Dataset records:
(* ===== verification/ObligationLedger.v ===== *)
(** The ledger of obligations: what makes its two tables well formed, what a change
    keeps, and what the operations of [Obligations] do to the tables. *)
From Stdlib Require Import Ascii.
From S2P Require Import Prelude.
From S2P Require Import PyStr.
From S2P Require Import Json.
From S2P Require Import Status.
From S2P Require Import RunStore.
From S2P Require Import Obligations.
Open Scope string_scope.
Open Scope bool_scope.
Open Scope list_scope.

(** * Tables under a unique index *)

Section table.
Context {A : Type} (id_of : A -> Z) (conflict : A -> A -> bool) (ok : A -> Prop).
Hypothesis conflict_sym : forall a b, conflict a b = conflict b a.

Record table_wf (m : gmap Z A) (next : Z) : Prop := {
  table_ids : forall i a, m !! i = Some a -> id_of a = i;
  table_fresh : forall i a, m !! i = Some a -> (i < next)%Z;
  table_rows : forall i a, m !! i = Some a -> ok a;
  table_unique : forall i j a b,
    m !! i = Some a -> m !! j = Some b -> conflict a b = true -> i = j;
}.

(** Rows no index can tell apart. *)
Definition same_key (a b : A) : Prop := forall c, ok c -> conflict b c = conflict a c.

Lemma table_new m next n a :
  table_wf m next -> m !! id_of a = None -> ok a ->
  (forall i b, m !! i = Some b -> conflict a b = false) -> (next <= n)%Z -> (id_of a < n)%Z ->
  table_wf (<[id_of a := a]> m) n.
Proof.
  intros [Hid Hfr Hok Hun] Hn Ha Hc Hle Hlt. split.
  - intros i b [[<- <-]|[_ Hb]]%lookup_insert_Some; [done|by eapply Hid].
  - intros i b [[<- <-]|[_ Hb]]%lookup_insert_Some; [done|]. specialize (Hfr i b Hb). lia.
  - intros i b [[<- <-]|[_ Hb]]%lookup_insert_Some; [done|by eapply Hok].
  - intros i j b c [[<- <-]|[_ Hb]]%lookup_insert_Some [[<- <-]|[_ Hd]]%lookup_insert_Some; [done| | |by eapply Hun].
    + by rewrite (Hc _ _ Hd).
    + rewrite conflict_sym. by rewrite (Hc _ _ Hb).
Qed.

Lemma table_evolve m m' next :
  table_wf m next ->
  (forall i, match m !! i, m' !! i with
             | Some a, Some b => id_of b = id_of a /\ ok b /\ same_key a b
             | None, None => True
             | _, _ => False
             end) ->
  table_wf m' next.
Proof.
  intros [Hid Hfr Hok Hun] Hev.
  assert (Hback : forall i b, m' !! i = Some b ->
    exists a, m !! i = Some a /\ id_of b = id_of a /\ ok b /\ same_key a b).
  { intros i b Hb. specialize (Hev i). rewrite Hb in Hev. destruct (m !! i) as [a|]; [by exists a|done]. }
  split.
  - intros i b Hb. destruct (Hback i b Hb) as (a & Ha & -> & _). by eapply Hid.
  - intros i b Hb. destruct (Hback i b Hb) as (a & Ha & _). by eapply Hfr.
  - intros i b Hb. by destruct (Hback i b Hb) as (a & _ & _ & ? & _).
  - intros i j b d Hb Hd Hcon.
    destruct (Hback i b Hb) as (a & Ha & _ & Hokb & Hk), (Hback j d Hd) as (c & Hc & _ & Hokd & Hk').
    apply (Hun i j a c Ha Hc). rewrite <- Hcon.
    rewrite (Hk d Hokd), (conflict_sym a d), (Hk' a) by (by eapply Hok). by rewrite conflict_sym.
Qed.
End table.

(** * Writing the rows a query gave *)

Section write_rows.
Context (f : OpenAsk -> OpenAsk).

Definition write_rows (l : list OpenAsk) (m : gmap Z OpenAsk) : gmap Z OpenAsk :=
  fold_left (fun m a => <[ask_id a := f a]> m) l m.

Lemma write_rows_lookup (m0 : gmap Z OpenAsk) l : forall m i,
  (forall i a, m0 !! i = Some a -> ask_id a = i) -> (forall a, a ∈ l -> m0 !! ask_id a = Some a) ->
  write_rows l m !! i = match m0 !! i with
                        | Some a => if decide (a ∈ l) then Some (f a) else m !! i
                        | None => m !! i
                        end.
Proof.
  induction l as [|x l IH]; intros m i Hid Hl; [by destruct (m0 !! i)|].
  cbn [write_rows fold_left]. fold (write_rows l (<[ask_id x := f x]> m)).
  rewrite IH; [|done|intros; apply Hl; by right].
  pose proof (Hl x ltac:(by left)) as Hx. destruct (m0 !! i) as [a|] eqn:Ei.
  - destruct (decide (i = ask_id x)) as [->|Hne].
    + rewrite Hx in Ei. injection Ei as <-. rewrite (decide_True (P:=x ∈ x :: l)) by by left.
      case_decide; [done|]. by rewrite lookup_insert_eq.
    + assert (a <> x) by (intros ->; by apply Hne, eq_sym, Hid).
      rewrite lookup_insert_ne by done. apply decide_ext. rewrite elem_of_cons. naive_solver.
  - rewrite lookup_insert_ne; [done|]. intros <-. by rewrite Hx in Ei.
Qed.
End write_rows.
(** What was stored is read back, with its count. *)
Lemma stored_again h : (0 <= handoff_count h)%Z ->
  exists h', handoff_from_payload (JObj (handoff_to_payload h)) = Ok (Some h') /\
    handoff_count h' = handoff_count h.
Proof.
  intros Hc. unfold handoff_from_payload, THREAD_HANDOFF_SCHEMA_VERSION.
  change (jget "checkpoint" (handoff_to_payload h)) with (Some (JObj (to_payload (checkpoint h)))).
  change (jget_or_null "schema_version" (handoff_to_payload h)) with (JInt (handoff_version h)).
  change (jget_or_null "metadata" (handoff_to_payload h)) with (JObj (handoff_metadata h)).
  destruct (from_payload_total (to_payload (checkpoint h))
    (py_str (jor (jget_or_null "source" (handoff_to_payload h)) (JStr "stored_handoff")))
    (jor_int (schema_version (checkpoint h))) (jor_obj (metadata (checkpoint h)))) as [c Ec].
  destruct (jor_int (handoff_version h)) as [v Ev]. destruct (jor_obj (handoff_metadata h)) as [m Em].
  cbv iota beta. rewrite Ec. cbn [mbind result_bind]. rewrite Ev, Em. eexists. split; [reflexivity|].
  cbn [handoff_count]. unfold count_field.
  change (jget_or_null "message_count" (handoff_to_payload h)) with (JInt (handoff_count h)).
  unfold jor. cbn [truthy]. destruct (Z.eqb_spec (handoff_count h) 0) as [->|]; cbn; lia.
Qed.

TASK PROMPT> Begin with the line above that has "fold_left (fun m" and continue through the line that has "- destruct (decide", setting each one down exactly. Stop there.

ANSWER SPACE>
  fold_left (fun m a => <[ask_id a := f a]> m) l m.

Lemma write_rows_lookup (m0 : gmap Z OpenAsk) l : forall m i,
  (forall i a, m0 !! i = Some a -> ask_id a = i) -> (forall a, a ∈ l -> m0 !! ask_id a = Some a) ->
  write_rows l m !! i = match m0 !! i with
                        | Some a => if decide (a ∈ l) then Some (f a) else m !! i
                        | None => m !! i
                        end.
Proof.
  induction l as [|x l IH]; intros m i Hid Hl; [by destruct (m0 !! i)|].
  cbn [write_rows fold_left]. fold (write_rows l (<[ask_id x := f x]> m)).
  rewrite IH; [|done|intros; apply Hl; by right].
  pose proof (Hl x ltac:(by left)) as Hx. destruct (m0 !! i) as [a|] eqn:Ei.
  - destruct (decide (i = ask_id x)) as [->|Hne].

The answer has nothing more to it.